>>>>>

(* ===== verification/Prelude.v ===== *)
(** * ShellCore in Rocq

    A verification development for the ShellCore kernel (os/src): the scheduler and
    its run queues, blocking and waking, futexes, signals, physical memory, page
    tables, user address spaces and the system calls on them, copies between kernel
    and user memory, System V message queues and shared memory, the block cache, and
    the checksums, directories and allocator of ext4; pipes, locks and identifiers.
    The model is a shallow embedding of the Rust code: a struct is a record, an enum an
    inductive type, a method a function on states, a loop a fixpoint (on a list, or on
    fuel).

    ** Conventions

    A panic of the code (an [unwrap] of nothing, a failed [assert!], an index out of
    range, an arithmetic overflow) is [None]; an error the code returns is a value
    ([Errno + A], or the negative number of a system call).  [wp m Q] says that the
    computation [m] does not panic and its result satisfies [Q].  Arithmetic on
    machine integers is checked, as in a build with overflow checks (MODE=debug, the
    default of os/Makefile).  The Makefile of the repository builds MODE=release by
    default, without the checks: where a theorem shows that a function does not panic,
    no operation overflows and both builds compute the same; a run of the model that
    ends in [None] for an overflow is a wrapped number there.  Shared objects ([Arc],
    [Mutex]) that matter to a claim are entries of a heap, named by reference.  A
    section that holds a lock is one step; the theorems about races interleave such
    steps.  Sources that are not part of the repository, and the parts of it that are
    not modelled, are arguments: files are the record [FileOps] or the interface
    [ByteFile] with its laws, the clock and the interrupts are inputs.

    ** The parts and their files

    - Scheduling (os/src/process/scheduler).  [RbArena], [RbZipper], [RbShape] and
      [RbTree] verify the arena red-black tree of rbtree.rs and give the instance of
      the interface [OrderedQueue].  [Task] has the scheduling state of a task; [CfsRq],
      [DeadlineRq] and [RtRq] the three queues (cfs_rq.rs, deadline_rq.rs, rt_rq.rs),
      [RunQueue] the per-CPU queue with the stop and idle classes, [Sched] placement,
      wake-up and stealing over all CPUs (runqueue.rs, idle_rq.rs), [Processor] the
      scheduler loop, the context switch and a machine of CPUs that go online and run
      (processor.rs, wait.rs), [Fairness] the progress of fair tasks on it.
    - Blocking.  [WakeProtocol] interleaves the steps of a blocking task and its
      wakers (wait.rs); [SleepQueue] is the queue of timed sleepers (nanosleep.rs).
    - Futexes.  [Futex] has the wait queues of futex.rs with their reference counts,
      [FutexCall] the two halves of the system call, before and after the sleep
      (syscall/process.rs), and its races.
    - Signals (os/src/process/signal).  [Signal] has pending sets, masks, actions,
      delivery and return of one thread; [Kill] the task registry and the sending
      system calls.
    - Physical memory (os/src/mm).  [Address] has addresses and page numbers,
      [FrameAllocator] the frame allocator, [PageTable] the SV39 tables, [Mm] the
      interface of both towards address spaces, with frames counted by their trackers.
    - Address spaces (os/src/mm/memory_set.rs).  [BTree] has the ordered maps,
      [MapArea] one mapped area, [MemSet] the operations of an address space.  The
      proofs read an address space page by page ([Space]: [page_at] and the invariant
      [sp_ok] between areas, page table and trackers); [SpaceUnmap], [SpaceProtect],
      [SpaceMap], [SpaceFault], [SpaceFork] and [SpaceMove] give each operation its
      exact effect on the pages, [SpaceSys] runs any number of address spaces,
      [SpaceView] adds the loads and stores of programs, [SpaceProps] has the theorems.
      [MmCall] has the memory system calls with their checks of the arguments
      (syscall/mm.rs, syscall/process.rs), [MmCallProps] their theorems.
    - Copies (mm/page_table.rs, mm/user_buffer.rs).  [UserCopy] has pinning, faulting
      in, typed reads and writes, strings and buffers of segments; [SpaceCopy] their
      effect on well-formed address spaces, [CopyProps] the theorems.
    - System V communication (os/src/ipc, syscall/ipc.rs).  [Auth] has permissions,
      [MsgQueue] the queues and their manager, [Ipc] shared memory and the system calls
      over user memory; [IpcCopy] and [IpcProps] the proofs.
    - The ext4 file system (os/src/ext4fs).  [Bytes] has byte strings.  [Ext4Checksum]
      has CRC32C and the checksums of checksum.rs; [Ext4Super] the superblock, the group
      descriptors and the discarding of the journal; [Ext4Dirent] and [Ext4Dir] the
      records and operations of directories over [ByteFile], with their proofs in
      [Ext4DirInv], [Ext4DirOps] and [Ext4DirProps]; [Ext4Alloc] the allocator of blocks
      and inodes of ext4.rs, with its proofs in [Ext4AllocInv], [Ext4AllocLayout] and
      [Ext4AllocProps].
    - The block cache (drivers/block/cache.rs, block_dev.rs).  [BlockCache] has pages as
      shared objects, [BlockCacheProps] the proofs.
    - Tools.  [Pipe] has the ring buffer and the lock sections of pipes, [RwLock] the
      reader-writer spin lock as a transition system, [IdAlloc] the identifiers and
      kernel stacks, [Errno] the error numbers.

    ** What the theorems show

    - The red-black tree refines a sorted list, and no sequence of operations panics.
      The queues refine their selection rules: smallest virtual runtime, earliest
      deadline, highest priority; in a closed queue of fair tasks each is picked after
      a bounded number of turns.
    - In every interleaving of the scheduler steps a task runs on one CPU at most, no
      step panics, a wake-up is not lost, and a sleeper whose time has come is woken.
    - A futex wake is not lost; waiters are woken in order; a wait ends with the code
      that says why.
    - Signals are delivered lowest first, and the return of a handler restores the
      interrupted context.
    - Frames that are handed out are disjoint; page tables refine partial maps.
    - Address spaces: every operation has exactly its effect on the pages of its range,
      all states that operations reach are well formed, and a store to private memory
      is seen in no other place, through forks and copy-on-write faults, as long as
      [mprotect] does not give back a right that copy on write withholds.  The same
      group has runs where the code breaks these rules ([mprotect] after a fork, the
      page of the trampoline, sizes beyond the address space).
    - Copies: a read or write of user memory succeeds exactly when the range allows it
      and touches no other byte; a message arrives in the memory of its receiver as it
      was in that of the sender.
    - Directories refine finite maps from names to inodes, indexed ones included, and
      keep their checksums; CRC32C is the remainder it stands for, and every kind of
      metadata gets the checksum of its bytes in the field of its layout.
    - The allocator hands out what the layout leaves free and nothing twice, and the
      counters keep counting it.
    - The block cache behaves like the device it stands for when one call runs at a
      time, and [sync_all] ends; runs of two calls that interleave show writes lost.
    - Pipes deliver bytes in order, and a writer has the lock alone.

    ** Bounds and fuel

    Loops of the tree run on a fuel that the size of the arena bounds, and the proofs
    show that it suffices.  The loops over pages of an address space are over the lists
    of pages they visit; [ensure_loop] has fuel for every page of the user half, and the
    retries of a copy have more than the code allows (eight faults, with eight retries
    before and after each).  The division of a group number by 3, 5 or
    7 ends within the 32 bits it has.  Theorems that need memory say how many free
    frames an operation may take (a page of a table costs two more frames at most).

    ** Not modelled

    - The versions of areas, the locks of one address space against each other, TLB
      shootdowns and address-space identifiers in hardware: each operation of an address
      space is one step.
    - ELF loading, the kernel's own address space, the heap of the kernel, boot code.
    - Reclaiming page-cache pages when frames run out, and the page cache of files.
    - The extents, reads, writes and truncation of ext4 files and its mount (directories
      and allocator have what they need of them as an interface or as an array of
      blocks); tmpfs, procfs, devfs, the file tree and the file system calls.
    - Device drivers, sockets and the network, the LoongArch port, the user programs.
    - Process creation, exec and exit beyond the effects on scheduling and memory. *)

From stdpp Require Export base list gmap functions sorting numbers relations.
From Stdlib Require Export ZArith Lia.

#[export] Set Default Goal Selector "!".

#[global] Arguments Nat.div : simpl never.
#[global] Arguments Nat.modulo : simpl never.

(** ** Machine integers

    [usize] and [u64] have 64 bits on both targets.  Their values are kept as [Z] (or
    as [nat] for in-memory counts); an overflowing [+], [-] or [*] is a panic, that is
    [None], as in a build with overflow checks. *)

Definition USIZE_MAX : Z := 2 ^ 64 - 1.

Definition U64_MAX : Z := 2 ^ 64 - 1.

Definition is_u64 (z : Z) : Prop := (0 <= z <= U64_MAX)%Z.

Definition checked_add (a b : Z) : option Z :=
  if (a + b <=? USIZE_MAX)%Z then Some (a + b)%Z else None.

Definition checked_sub (a b : Z) : option Z :=
  if (b <=? a)%Z then Some (a - b)%Z else None.

Definition checked_mul (a b : Z) : option Z :=
  if (a * b <=? USIZE_MAX)%Z then Some (a * b)%Z else None.

Definition saturating_add (a b : Z) : Z := Z.min U64_MAX (a + b).

Definition saturating_sub (a b : Z) : Z := Z.max 0 (a - b).

Definition saturating_mul (a b : Z) : Z := Z.min U64_MAX (a * b).

Definition wrapping_add (a b : Z) : Z := ((a + b) mod 2 ^ 64)%Z.

(** The checked [-= 1] on a counter kept as [nat]. *)
Definition nat_dec (n : nat) : option nat :=
  match n with O => None | S m => Some m end.

(** ** Vec used as a stack: [push] and [pop] work at the end. *)

Definition vec_push {A} (l : list A) (x : A) : list A := l ++ [x].

Definition vec_pop {A} (l : list A) : option (A * list A) :=
  match last l with
  | Some x => Some (x, removelast l)
  | None => None
  end.

(** ** Rust's [Ord]

    [cmp] with the laws every [Ord] implementation owes its clients: it is
    consistent with [==], antisymmetric and transitive. *)
Class RustOrd (K : Type) := {
  cmp : K → K → comparison;
  cmp_eq_iff : ∀ a b, cmp a b = Eq ↔ a = b;
  cmp_antisym : ∀ a b, cmp b a = CompOpp (cmp a b);
  cmp_lt_trans : ∀ a b c, cmp a b = Lt → cmp b c = Lt → cmp a c = Lt;
}.

(** The [<] and [==] operators of an [Ord] type. *)
Definition ord_lt `{RustOrd K} (a b : K) : bool :=
  match cmp a b with Lt => true | _ => false end.

Definition ord_eq `{RustOrd K} (a b : K) : bool :=
  match cmp a b with Eq => true | _ => false end.

(** [a <= b], as a proposition. *)
Definition ord_le `{RustOrd K} (a b : K) : Prop := cmp a b ≠ Gt.

(** [Ordering::then_with]. *)
Definition then_with (c d : comparison) : comparison :=
  match c with Eq => d | _ => c end.

(** ** Ltac *)

(** Case analysis on the innermost [match] of the goal, keeping equations. *)
Ltac case_goal :=
  repeat match goal with
  | |- context [match ?x with _ => _ end] =>
    lazymatch x with context [match _ with _ => _ end] => fail | _ => destruct x eqn:? end
  end.

(** ** Vec lemmas *)

Lemma vec_pop_nil {A} : vec_pop (@nil A) = None.
Proof. done. Qed.

Lemma vec_pop_push {A} (l : list A) x : vec_pop (vec_push l x) = Some (x, l).
Proof. unfold vec_pop, vec_push. by rewrite last_snoc, removelast_last. Qed.

Lemma vec_pop_Some {A} (l : list A) x l' :
  vec_pop l = Some (x, l') ↔ l = l' ++ [x].
Proof.
  split.
  - unfold vec_pop. induction l as [|y l _] using rev_ind; [done|].
    rewrite last_snoc, removelast_last. congruence.
  - intros ->. apply vec_pop_push.
Qed.

Lemma vec_pop_None {A} (l : list A) : vec_pop l = None ↔ l = [].
Proof.
  split; [|by intros ->]. unfold vec_pop.
  destruct l as [|y l _] using rev_ind; [done|]. by rewrite last_snoc.
Qed.

Lemma filter_all {A} (P : A → Prop) `{∀ x, Decision (P x)} (l : list A) :
  Forall P l → filter P l = l.
Proof. induction 1; [done|]. rewrite filter_cons_True by done. by f_equal. Qed.

Lemma checked_add_Some a b : (a + b ≤ USIZE_MAX → checked_add a b = Some (a + b))%Z.
Proof. intros Hle. unfold checked_add. by rewrite (proj2 (Z.leb_le _ _)). Qed.

(** A step of a computation that has run, without unfolding the steps after it. *)
Lemma some_bind {A B} (x : A) (f : A → option B) : (Some x ≫= f) = f x.
Proof. done. Qed.

Ltac step_some := rewrite some_bind; cbv beta iota.

Lemma filter_none {A} (P : A → Prop) `{∀ x, Decision (P x)} (l : list A) :
  Forall (λ x, ¬ P x) l → filter P l = [].
Proof. induction 1; [done|]. by rewrite filter_cons_False. Qed.

(** An element is at one place only when its image under [f] is. *)
Lemma split_unique {A B} (f : A → B) (l1 l2 m1 m2 : list A) x y :
  l1 ++ x :: l2 = m1 ++ y :: m2 → f y = f x → NoDup (f <$> l1 ++ x :: l2) →
  m1 = l1 ∧ y = x ∧ m2 = l2.
Proof.
  intros Heq Hf. rewrite fmap_app. intros (_ & H1 & [H2 _]%NoDup_cons)%NoDup_app.
  revert m1 Heq H1. induction l1 as [|z l1 IH]; intros [|w m1] Heq H1; simplify_eq/=; [done|..].
  - destruct H2. rewrite <-Hf. apply (list_elem_of_fmap_2 f). set_solver.
  - destruct (H1 (f y)); [by left|]. rewrite Hf. by left.
  - destruct (IH m1) as (-> & -> & ->); [done| |done]. intros b Hb. apply H1. by right.
Qed.
(* ===== verification/Errno.v ===== *)
(** * Error numbers (os/src/syscall/errno.rs)

    The codes system calls return negated. *)

From S2P Require Import Prelude.

Open Scope Z_scope.

Inductive Errno :=
  | EPERM | ENOENT | ESRCH | EINTR | EIO | ENXIO | E2BIG | ENOEXEC | EBADF | ECHILD | EAGAIN
  | ENOMEM | EACCES | EFAULT | ENOTBLK | EBUSY | EEXIST | EXDEV | ENODEV | ENOTDIR | EISDIR
  | EINVAL | ENFILE | EMFILE | ENOTTY | ETXTBSY | EFBIG | ENOSPC | ESPIPE | EROFS | EMLINK
  | EPIPE | EDOM | ERANGE | EDEADLK | ENAMETOOLONG | ENOLCK | ENOSYS | ENOTEMPTY | ELOOP
  | ENOMSG | EIDRM | ECHRNG | EL2NSYNC | EL3HLT | EL3RST | ELNRNG | EUNATCH | ENOCSI | EL2HLT
  | EBADE | EBADR | EXFULL | ENOANO | EBADRQC | EBADSLT | EBFONT | ENOSTR | ENODATA | ETIME
  | ENOSR | ENONET | ENOPKG | EREMOTE | ENOLINK | EADV | ESRMNT | ECOMM | EPROTO | EMULTIHOP
  | EDOTDOT | EBADMSG | EOVERFLOW | ENOTUNIQ | EBADFD | EREMCHG | ELIBACC | ELIBBAD | ELIBSCN
  | ELIBMAX | ELIBEXEC | EILSEQ | ERESTART | ESTRPIPE | EUSERS | ENOTSOCK | EDESTADDRREQ
  | EMSGSIZE | EPROTOTYPE | ENOPROTOOPT | EPROTONOSUPPORT | ESOCKTNOSUPPORT | EOPNOTSUPP
  | EPFNOSUPPORT | EAFNOSUPPORT | EADDRINUSE | EADDRNOTAVAIL | ENETDOWN | ENETUNREACH
  | ENETRESET | ECONNABORTED | ECONNRESET | ENOBUFS | EISCONN | ENOTCONN | ESHUTDOWN
  | ETOOMANYREFS | ETIMEDOUT | ECONNREFUSED | EHOSTDOWN | EHOSTUNREACH | EALREADY | EINPROGRESS
  | ESTALE | EUCLEAN | ENOTNAM | ENAVAIL | EISNAM | EREMOTEIO | EDQUOT | ENOMEDIUM
  | EMEDIUMTYPE | ECANCELED | ENOKEY | EKEYEXPIRED | EKEYREVOKED | EKEYREJECTED | EOWNERDEAD
  | ENOTRECOVERABLE | ERFKILL | EHWPOISON.

(** The discriminants. *)
Definition code (e : Errno) : Z :=
  match e with
  | EPERM => 1 | ENOENT => 2 | ESRCH => 3 | EINTR => 4 | EIO => 5 | ENXIO => 6 | E2BIG => 7
  | ENOEXEC => 8 | EBADF => 9 | ECHILD => 10 | EAGAIN => 11 | ENOMEM => 12 | EACCES => 13
  | EFAULT => 14 | ENOTBLK => 15 | EBUSY => 16 | EEXIST => 17 | EXDEV => 18 | ENODEV => 19
  | ENOTDIR => 20 | EISDIR => 21 | EINVAL => 22 | ENFILE => 23 | EMFILE => 24 | ENOTTY => 25
  | ETXTBSY => 26 | EFBIG => 27 | ENOSPC => 28 | ESPIPE => 29 | EROFS => 30 | EMLINK => 31
  | EPIPE => 32 | EDOM => 33 | ERANGE => 34 | EDEADLK => 35 | ENAMETOOLONG => 36 | ENOLCK => 37
  | ENOSYS => 38 | ENOTEMPTY => 39 | ELOOP => 40 | ENOMSG => 42 | EIDRM => 43 | ECHRNG => 44
  | EL2NSYNC => 45 | EL3HLT => 46 | EL3RST => 47 | ELNRNG => 48 | EUNATCH => 49 | ENOCSI => 50
  | EL2HLT => 51 | EBADE => 52 | EBADR => 53 | EXFULL => 54 | ENOANO => 55 | EBADRQC => 56
  | EBADSLT => 57 | EBFONT => 59 | ENOSTR => 60 | ENODATA => 61 | ETIME => 62 | ENOSR => 63
  | ENONET => 64 | ENOPKG => 65 | EREMOTE => 66 | ENOLINK => 67 | EADV => 68 | ESRMNT => 69
  | ECOMM => 70 | EPROTO => 71 | EMULTIHOP => 72 | EDOTDOT => 73 | EBADMSG => 74
  | EOVERFLOW => 75 | ENOTUNIQ => 76 | EBADFD => 77 | EREMCHG => 78 | ELIBACC => 79
  | ELIBBAD => 80 | ELIBSCN => 81 | ELIBMAX => 82 | ELIBEXEC => 83 | EILSEQ => 84
  | ERESTART => 85 | ESTRPIPE => 86 | EUSERS => 87 | ENOTSOCK => 88 | EDESTADDRREQ => 89
  | EMSGSIZE => 90 | EPROTOTYPE => 91 | ENOPROTOOPT => 92 | EPROTONOSUPPORT => 93
  | ESOCKTNOSUPPORT => 94 | EOPNOTSUPP => 95 | EPFNOSUPPORT => 96 | EAFNOSUPPORT => 97
  | EADDRINUSE => 98 | EADDRNOTAVAIL => 99 | ENETDOWN => 100 | ENETUNREACH => 101
  | ENETRESET => 102 | ECONNABORTED => 103 | ECONNRESET => 104 | ENOBUFS => 105
  | EISCONN => 106 | ENOTCONN => 107 | ESHUTDOWN => 108 | ETOOMANYREFS => 109
  | ETIMEDOUT => 110 | ECONNREFUSED => 111 | EHOSTDOWN => 112 | EHOSTUNREACH => 113
  | EALREADY => 114 | EINPROGRESS => 115 | ESTALE => 116 | EUCLEAN => 117 | ENOTNAM => 118
  | ENAVAIL => 119 | EISNAM => 120 | EREMOTEIO => 121 | EDQUOT => 122 | ENOMEDIUM => 123
  | EMEDIUMTYPE => 124 | ECANCELED => 125 | ENOKEY => 126 | EKEYEXPIRED => 127
  | EKEYREVOKED => 128 | EKEYREJECTED => 129 | EOWNERDEAD => 130 | ENOTRECOVERABLE => 131
  | ERFKILL => 132 | EHWPOISON => 133
  end.

(** [Errno::as_isize] *)
Definition as_isize (e : Errno) : Z := code e * -1.

(** All codes, in the order of the source. *)
Definition all_errnos : list Errno :=
  [EPERM; ENOENT; ESRCH; EINTR; EIO; ENXIO; E2BIG; ENOEXEC; EBADF; ECHILD; EAGAIN; ENOMEM;
  EACCES; EFAULT; ENOTBLK; EBUSY; EEXIST; EXDEV; ENODEV; ENOTDIR; EISDIR; EINVAL; ENFILE;
  EMFILE; ENOTTY; ETXTBSY; EFBIG; ENOSPC; ESPIPE; EROFS; EMLINK; EPIPE; EDOM; ERANGE; EDEADLK;
  ENAMETOOLONG; ENOLCK; ENOSYS; ENOTEMPTY; ELOOP; ENOMSG; EIDRM; ECHRNG; EL2NSYNC; EL3HLT;
  EL3RST; ELNRNG; EUNATCH; ENOCSI; EL2HLT; EBADE; EBADR; EXFULL; ENOANO; EBADRQC; EBADSLT;
  EBFONT; ENOSTR; ENODATA; ETIME; ENOSR; ENONET; ENOPKG; EREMOTE; ENOLINK; EADV; ESRMNT; ECOMM;
  EPROTO; EMULTIHOP; EDOTDOT; EBADMSG; EOVERFLOW; ENOTUNIQ; EBADFD; EREMCHG; ELIBACC; ELIBBAD;
  ELIBSCN; ELIBMAX; ELIBEXEC; EILSEQ; ERESTART; ESTRPIPE; EUSERS; ENOTSOCK; EDESTADDRREQ;
  EMSGSIZE; EPROTOTYPE; ENOPROTOOPT; EPROTONOSUPPORT; ESOCKTNOSUPPORT; EOPNOTSUPP;
  EPFNOSUPPORT; EAFNOSUPPORT; EADDRINUSE; EADDRNOTAVAIL; ENETDOWN; ENETUNREACH; ENETRESET;
  ECONNABORTED; ECONNRESET; ENOBUFS; EISCONN; ENOTCONN; ESHUTDOWN; ETOOMANYREFS; ETIMEDOUT;
  ECONNREFUSED; EHOSTDOWN; EHOSTUNREACH; EALREADY; EINPROGRESS; ESTALE; EUCLEAN; ENOTNAM;
  ENAVAIL; EISNAM; EREMOTEIO; EDQUOT; ENOMEDIUM; EMEDIUMTYPE; ECANCELED; ENOKEY; EKEYEXPIRED;
  EKEYREVOKED; EKEYREJECTED; EOWNERDEAD; ENOTRECOVERABLE; ERFKILL; EHWPOISON].

(** The error a system call result stands for. *)
Definition of_isize (r : Z) : option Errno := list_find (λ e, as_isize e = r) all_errnos ≫= λ p, Some p.2.

Lemma of_isize_as_isize e : of_isize (as_isize e) = Some e.
Proof. destruct e; vm_compute; reflexivity. Qed.

#[export] Instance as_isize_inj : Inj (=) (=) as_isize.
Proof. intros a b Heq. apply (inj Some). by rewrite <-!of_isize_as_isize, Heq. Qed.

#[export] Instance Errno_eq_dec : EqDecision Errno.
Proof. refine (λ a b, cast_if (decide (as_isize a = as_isize b))); [by apply (inj as_isize)|congruence]. Defined.

Module ErrnoProps.

(** An error result is recognised by its sign and by its code alone: it is between
    -133 and -1, never a valid result, and no two errors share it. *)
Theorem errno_decodes e : -133 ≤ as_isize e ≤ -1 ∧ of_isize (as_isize e) = Some e ∧ ∀ r, 0 ≤ r → of_isize r = None.
Proof.
  split_and!; [destruct e; vm_compute; intuition congruence..|apply of_isize_as_isize|].
  intros r Hr. unfold of_isize. destruct (list_find _ _) as [[i e']|] eqn:Hf; [|done].
  apply list_find_Some in Hf as (_ & <- & _). exfalso. revert Hr. destruct e'; vm_compute; intuition congruence.
Qed.
End ErrnoProps.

<<<<<

● YOUR TASK
All lines from the listing above that include "ENOTDIR" should be shown.

● TASK SOLUTION
  | ENOMEM | EACCES | EFAULT | ENOTBLK | EBUSY | EEXIST | EXDEV | ENODEV | ENOTDIR | EISDIR
  | ENOTDIR => 20 | EISDIR => 21 | EINVAL => 22 | ENFILE => 23 | EMFILE => 24 | ENOTTY => 25
  EACCES; EFAULT; ENOTBLK; EBUSY; EEXIST; EXDEV; ENODEV; ENOTDIR; EISDIR; EINVAL; ENFILE;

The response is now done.